Читать «Жизнь прекрасна, братец мой» онлайн - страница 60

Назым Хикмет

— Он мой жених, — ответила она.

Дело Измаила тянулось полтора года, и все это время он был за решеткой. Нериман все время ездила в тюрьму Султанахмед. В первый день суда и во время последнего заседания, когда зачитывали приговор, она была в зале. Все время улыбалась Измаилу. На остальных заседаниях она быть не смогла; суд, как всегда, проходил за закрытыми дверями.

Измаил вышел на свободу. Встречается с Нериман каждое воскресенье. Целуются, обнимаются, но и только.

Измаил хотел заинтересовать Нериман политикой, коммунизмом, но девушку все это не интересует. И только когда он рассказывал о жизни революционеров (то, что он слышал от вернувшихся из Москвы, и то, что кое-как прочитал по-русски — Измаил в тюрьме изучал марксизм и русский язык), Нериман слушала с волнением. Особенно о жизни женщин-революционерок, особенно про Крупскую…

— Верная женщина, преданная женщина, всю жизнь посвятила своему мужчине.

— Вопрос не в этом, братец мой, она ведь всю жизнь посвятила революции.

— Конечно, конечно, Измаил, но как она была привязана к Ленину. И жена ему, и мать, и товарищ, конечно же, но смотри, как эта женщина любила.

Измаил все никак не мог найти постоянную работу.
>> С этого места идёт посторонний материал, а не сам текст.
(** The exceptions the migration can raise.  [TypeError] also stands for the
    [AttributeError] of calling a string method on a tuple. *)
Inductive exn : Type :=
| IndexError
| TypeError
| MalformedDescriptor.

Inductive result (A : Type) : Type :=
| Ok (a : A)
| Err (e : exn).
Arguments Ok {A} a.
Arguments Err {A} e.

Definition rbind {A B} (r : result A) (f : A -> result B) : result B :=
  match r with Ok a => f a | Err e => Err e end.

Notation "x <-? r ;; k" := (rbind r (fun x => k))
  (at level 61, r at next level, right associativity).

Fixpoint map_result {A B} (f : A -> result B) (l : list A) : result (list B) :=
  match l with
  | [] => Ok []
  | x :: t => y <-? f x ;; ys <-? map_result f t ;; Ok (y :: ys)
  end.

(** ** Python list and string primitives *)

(** [l[i]] *)
Definition py_index {A} (l : list A) (i : nat) : result A :=
  match nth_error l i with Some x => Ok x | None => Err IndexError end.

(** [l[i] = x] *)
Definition py_setitem {A} (l : list A) (i : nat) (x : A) : result (list A) :=
  if Nat.ltb i (length l) then Ok (firstn i l ++ x :: skipn (S i) l)
  else Err IndexError.

(** [l[i:j]] for [0 <= i] *)
Definition py_slice {A} (l : list A) (i j : nat) : list A :=
  firstn (j - i) (skipn i l).

(** [del l[i:j]] *)
Definition py_delslice {A} (l : list A) (i j : nat) : list A :=
  firstn i l ++ skipn j l.

(** [l[::2]]; [l[k::2]] is [every_other (skipn k l)]. *)
Fixpoint every_other {A} (l : list A) : list A :=
  match l with
  | [] => []
  | [x] => [x]
  | x :: _ :: t => x :: every_other t
  end.

Fixpoint range_aux (n start step : nat) : list nat :=
  match n with
  | O => []
  | S n' => start :: range_aux n' (start + step) step
  end.

(** [range(start, stop, step)] for [step > 0] *)
Definition py_range (start stop step : nat) : list nat :=
  range_aux ((stop - start + step - 1) / step) start step.

(** [v == s] for a string literal [s]: a tuple is never equal to it. *)
Definition veq (v : value) (s : string) : bool :=
  match v with VStr t => String.eqb t s | VTuple _ => false end.

(** A value used where the code needs a [str]. *)
Definition as_str (v : value) : result string :=
  match v with VStr s => Ok s | VTuple _ => Err TypeError end.

(** [v[0]] on a string or a tuple *)
Definition py_getitem0 (v : value) : result value :=
  match v with
  | VStr (String c _) => Ok (VStr (String c EmptyString))
  | VStr EmptyString => Err IndexError
  | VTuple (x :: _) => Ok x
  | VTuple [] => Err IndexError
  end.

(** [s[1:]] on a string *)
Definition str_from1 (s : string) : string :=
  match s with EmptyString => EmptyString | String _ t => t end.

(** [s.startswith(p)] *)
Definition startswith (s p : string) : bool := String.prefix p s.

(** ** Constants *)

(** Defined in loadsingleimage.py *)
Definition DIR_CUSTOM_FOLDER := "Custom folder".
Definition DIR_CUSTOM_WITH_METADATA := "Custom with metadata".
Definition S_FILE_SETTINGS_COUNT_V4 := 3%nat.
Definition S_FILE_SETTINGS_COUNT_V5 := 5%nat.

(** Modelled from the spec: the folder-choice tag literals and sentinels of
    [cellprofiler.settings] and [loadimages] (not among the repository's
    files): the six folder-choice tags of the location descriptor, the
    "unused" entry sentinel [cps.DO_NOT_USE], the "yes" value [cps.YES] and
    the image variant [IO_IMAGES] of the image-or-objects choice. *)
Definition DEFAULT_INPUT_FOLDER_NAME := "Default Input Folder".
Definition DEFAULT_OUTPUT_FOLDER_NAME := "Default Output Folder".
Definition ABSOLUTE_FOLDER_NAME := "Elsewhere...".
Definition DEFAULT_INPUT_SUBFOLDER_NAME := "Default Input Folder sub-folder".
Definition DEFAULT_OUTPUT_SUBFOLDER_NAME := "Default Output Folder sub-folder".
Definition URL_FOLDER_NAME := "URL".
Definition DO_NOT_USE := "Do not use".
Definition YES := "Yes".
Definition IO_IMAGES := "Images".

Definition folder_tags : list string :=
  [DEFAULT_INPUT_FOLDER_NAME; DEFAULT_OUTPUT_FOLDER_NAME; ABSOLUTE_FOLDER_NAME;
   DEFAULT_INPUT_SUBFOLDER_NAME; DEFAULT_OUTPUT_SUBFOLDER_NAME; URL_FOLDER_NAME].

(** ** Location descriptor codec *)

(** Modelled from the spec: [cps.DirectoryPath]'s wire encoding (not among
    the repository's files).  A descriptor is "tag|path"; decoding splits at
    the first delimiter and fails with [MalformedDescriptor] when there is no
    delimiter or the tag is not one of the folder-choice tags. *)
Fixpoint split_at_bar (s : string) : option (string * string) :=
  match s with
  | EmptyString => None
  | String c t =>
      if Ascii.eqb c "|"%char then Some (EmptyString, t)
      else match split_at_bar t with
           | Some (a, b) => Some (String c a, b)
           | None => None
           end
  end.

(** Modelled from the spec: [DirectoryPath.static_join_string] (encode). *)
Definition static_join_string (dir_choice custom_path : string) : string :=
  (dir_choice ++ "|" ++ custom_path)%string.

(** Modelled from the spec: [DirectoryPath.split_string] (decode). *)
Definition split_string (s : string) : result (string * string) :=
  match split_at_bar s with
  | Some (tag, path) =>
      if existsb (String.eqb tag) folder_tags then Ok (tag, path)
      else Err MalformedDescriptor
  | None => Err MalformedDescriptor
  end.

(** Modelled from the spec: the deprecated "default image folder" spellings
    and their current tags. *)
Definition standardize_tag (tag : string) : string :=
  if String.eqb tag "Default Image Folder" then DEFAULT_INPUT_FOLDER_NAME
  else if String.eqb tag "Default Image Directory" then DEFAULT_INPUT_FOLDER_NAME
  else if String.eqb tag "Default Output Directory" then DEFAULT_OUTPUT_FOLDER_NAME
  else tag.

(** Modelled from the spec: [DirectoryPath.upgrade_setting]
    (upgrade_legacy_tag): the tag is standardized, the custom path kept; a
    string without a delimiter is left as it is. *)
Definition upgrade_setting (s : string) : string :=
  match split_at_bar s with
  | Some (tag, path) => static_join_string (standardize_tag tag) path
  | None => s
  end.

(** ** The rewrite rules of [upgrade_settings] *)

(** Lines 397-405: copy the list, then overwrite its first field (blank in
    Matlab) with the folder choice read off the second field. *)
Definition legacy_dir_choice (setting_values : list value) : result (list value) :=
  let new_setting_values := setting_values in
  s1 <-? py_index setting_values 1 ;;
  let choice :=
    if veq s1 "." then DEFAULT_INPUT_FOLDER_NAME
    else if veq s1 "&" then DEFAULT_OUTPUT_FOLDER_NAME
    else DIR_CUSTOM_FOLDER in
  py_setitem new_setting_values 0 (VStr choice).

(** Lines 410-411, one pass of the loop:
    [if new_setting_values[i+1] == cps.DO_NOT_USE: del new_setting_values[i:i+2]] *)
Definition remove_do_not_use (new_setting_values : list value) (i : nat)
  : result (list value) :=
  x <-? py_index new_setting_values (i + 1) ;;
  Ok (if veq x DO_NOT_USE then py_delslice new_setting_values i (i + 2)
      else new_setting_values).

(** Lines 409-411: [for i in [8, 6, 4]] *)
Definition legacy_remove_unused (new_setting_values : list value)
  : result (list value) :=
  fold_left (fun acc i => l <-? acc ;; remove_do_not_use l i) [8; 6; 4]%nat
    (Ok new_setting_values).

(** Lines 396-414: the Matlab (legacy) rewrite to revision 1. *)
Definition rewrite_legacy (setting_values : list value) : result (list value) :=
  new_setting_values <-? legacy_dir_choice setting_values ;;
  legacy_remove_unused new_setting_values.

(** Lines 419-436: revision 1 to 2. *)
Definition rewrite_1_2 (setting_values : list value) : result (list value) :=
  v0 <-? py_index setting_values 0 ;;
  s0 <-? as_str v0 ;;   (* setting_values[0].startswith(...) *)
  choice_dir <-?
    (if startswith s0 "Default image" then
       custom_directory <-? py_index setting_values 1 ;;
       Ok (DEFAULT_INPUT_FOLDER_NAME, custom_directory)
     else if veq v0 DIR_CUSTOM_FOLDER || veq v0 DIR_CUSTOM_WITH_METADATA then
       custom_directory <-? py_index setting_values 1 ;;
       c0 <-? py_getitem0 custom_directory ;;
       if veq c0 "." then Ok (DEFAULT_INPUT_SUBFOLDER_NAME, custom_directory)
       else if veq c0 "&" then
         cd <-? as_str custom_directory ;;
         Ok (DEFAULT_OUTPUT_SUBFOLDER_NAME, VStr ("." ++ str_from1 cd)%string)
       else Ok (ABSOLUTE_FOLDER_NAME, custom_directory)
     else
       custom_directory <-? py_index setting_values 1 ;;
       Ok (s0, custom_directory)) ;;
  let (dir_choice, custom_directory) := choice_dir in
  cd <-? as_str custom_directory ;;
  let directory := static_join_string dir_choice cd in
  Ok (VStr directory :: skipn 2 setting_values).

(** Lines 446-453: revision 2 to 3. *)
Definition rewrite_2_3 (setting_values : list value) : result (list value) :=
  v0 <-? py_index setting_values 0 ;;
  dir <-? as_str v0 ;;
  dc <-? split_string dir ;;
  let (dir_choice, custom_dir) := dc in
  if String.eqb dir_choice URL_FOLDER_NAME then
    let dir := static_join_string dir_choice "" in
    let filenames := every_other (skipn 1 setting_values) in
    let imagenames := every_other (skipn 2 setting_values) in
    absorbed <-? map_result
                  (fun filename => f <-? as_str filename ;;
                                   Ok (VStr (custom_dir ++ "/" ++ f)%string))
                  filenames ;;
    (* Python 2: [[dir] + zip(...)], a list of pairs *)
    Ok (VStr dir :: map (fun '(f, n) => VTuple [f; n]) (combine absorbed imagenames))
  else Ok setting_values.

(** Lines 458-461: revision 3 to 4. *)
Definition rewrite_3_4 (setting_values : list value) : list value :=
  py_slice setting_values 0 1 ++
  flat_map (fun i => py_slice setting_values i (i + 2) ++ [VStr YES])
           (py_range 1 (length setting_values) 2).

(** Lines 466-472: revision 4 to 5.  The loop index [i] is below
    [len(setting_values)], so [setting_values[i]] never takes the default. *)
Definition rewrite_4_5 (setting_values : list value) : list value :=
  py_slice setting_values 0 1 ++
  flat_map (fun i => [nth i setting_values (VStr "")] ++
                     [VStr IO_IMAGES] ++
                     py_slice setting_values (i + 1) (i + S_FILE_SETTINGS_COUNT_V4) ++
                     [VStr "Nuclei"])
           (py_range 1 (length setting_values) S_FILE_SETTINGS_COUNT_V4).

(** ** The caller's list as state *)

(** A computation that may read and write the caller's list and may raise. *)
Definition M (A : Type) : Type := list value -> result A * list value.

Definition mret {A} (a : A) : M A := fun h => (Ok a, h).

Definition mbind {A B} (m : M A) (f : A -> M B) : M B :=
  fun h => match m h with
           | (Ok a, h') => f a h'
           | (Err e, h') => (Err e, h')
           end.

Definition lift {A} (r : result A) : M A := fun h => (r, h).

Notation "x <- m ;; k" := (mbind m (fun x => k))
  (at level 61, m at next level, right associativity).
Но где уж там гонять за работой, когда сам убегаешь. На хлеб он зарабатывал в маленьких литейных лавках, в ремонтных мастерских. Однажды ему удалось устроиться на одну фабрику, но прошла неделя, и полиция заставила хозяина выкинуть его оттуда.

— Нериман, тебе хотелось бы сейчас оказаться вот на том пароходе?

Они сидят на холме в Эмиргяне под фисташковым деревом. Внизу, то исчезая, то появляясь, изгибаясь на поворотах, стелется вдаль Босфор. Черный грузовой пароход с единственной трубой, вспенивая воду наполовину торчащим над водой винтом, следует в сторону Анатолийской крепости.

— Не хочу. Что мне делать на том пароходе? Куда он плывет?

— Кто знает, может, в Одессу? Ты бы хотела поехать в Одессу?

— Если с тобой, то хотела бы. Но мое самое любимое место на земле — под этим фисташковым деревом.

— А что, если сейчас вдруг появится джинн из арабских сказок, одна губа на земле, другая — в небе, и скажет: «Проси у меня, Нериман-ханым, чего хочешь!..»

— Чего же мне просить? Стой, подумаю… Не так уж много бы я и пожелала. В целом мире всего-то одна-две вещи, которые мне нужны. Во-первых, я бы пожелала, чтобы Измаила больше не сажали в тюрьму никогда, совсем никогда… Это первое. Потом я бы пожелала, чтобы у нас был домик, в саду, конечно же, где-нибудь здесь, на холме в Эмиргяне, конечно же, маленький такой, уютный домик, полный ребятишек. Богатство или что-то подобное мне точно не нужно. И еще здоровья — слава Аллаху, ты здоров, как лев, у меня здоровье тоже неплохое.

— Настоящая мелкобуржуазная идиллия.

— Сколько раз ты мне уже приписываешь эту мелкую буржуазность, Измаил! Если уж я такая, значит, такая…

— Не сердись…

— Я и не думала сердиться.

— И что, тебе нет дела до того, что за забором твоего сада народ гибнет от голода, что вкалывает при этом, как вол, а тебе до этого и дела нет?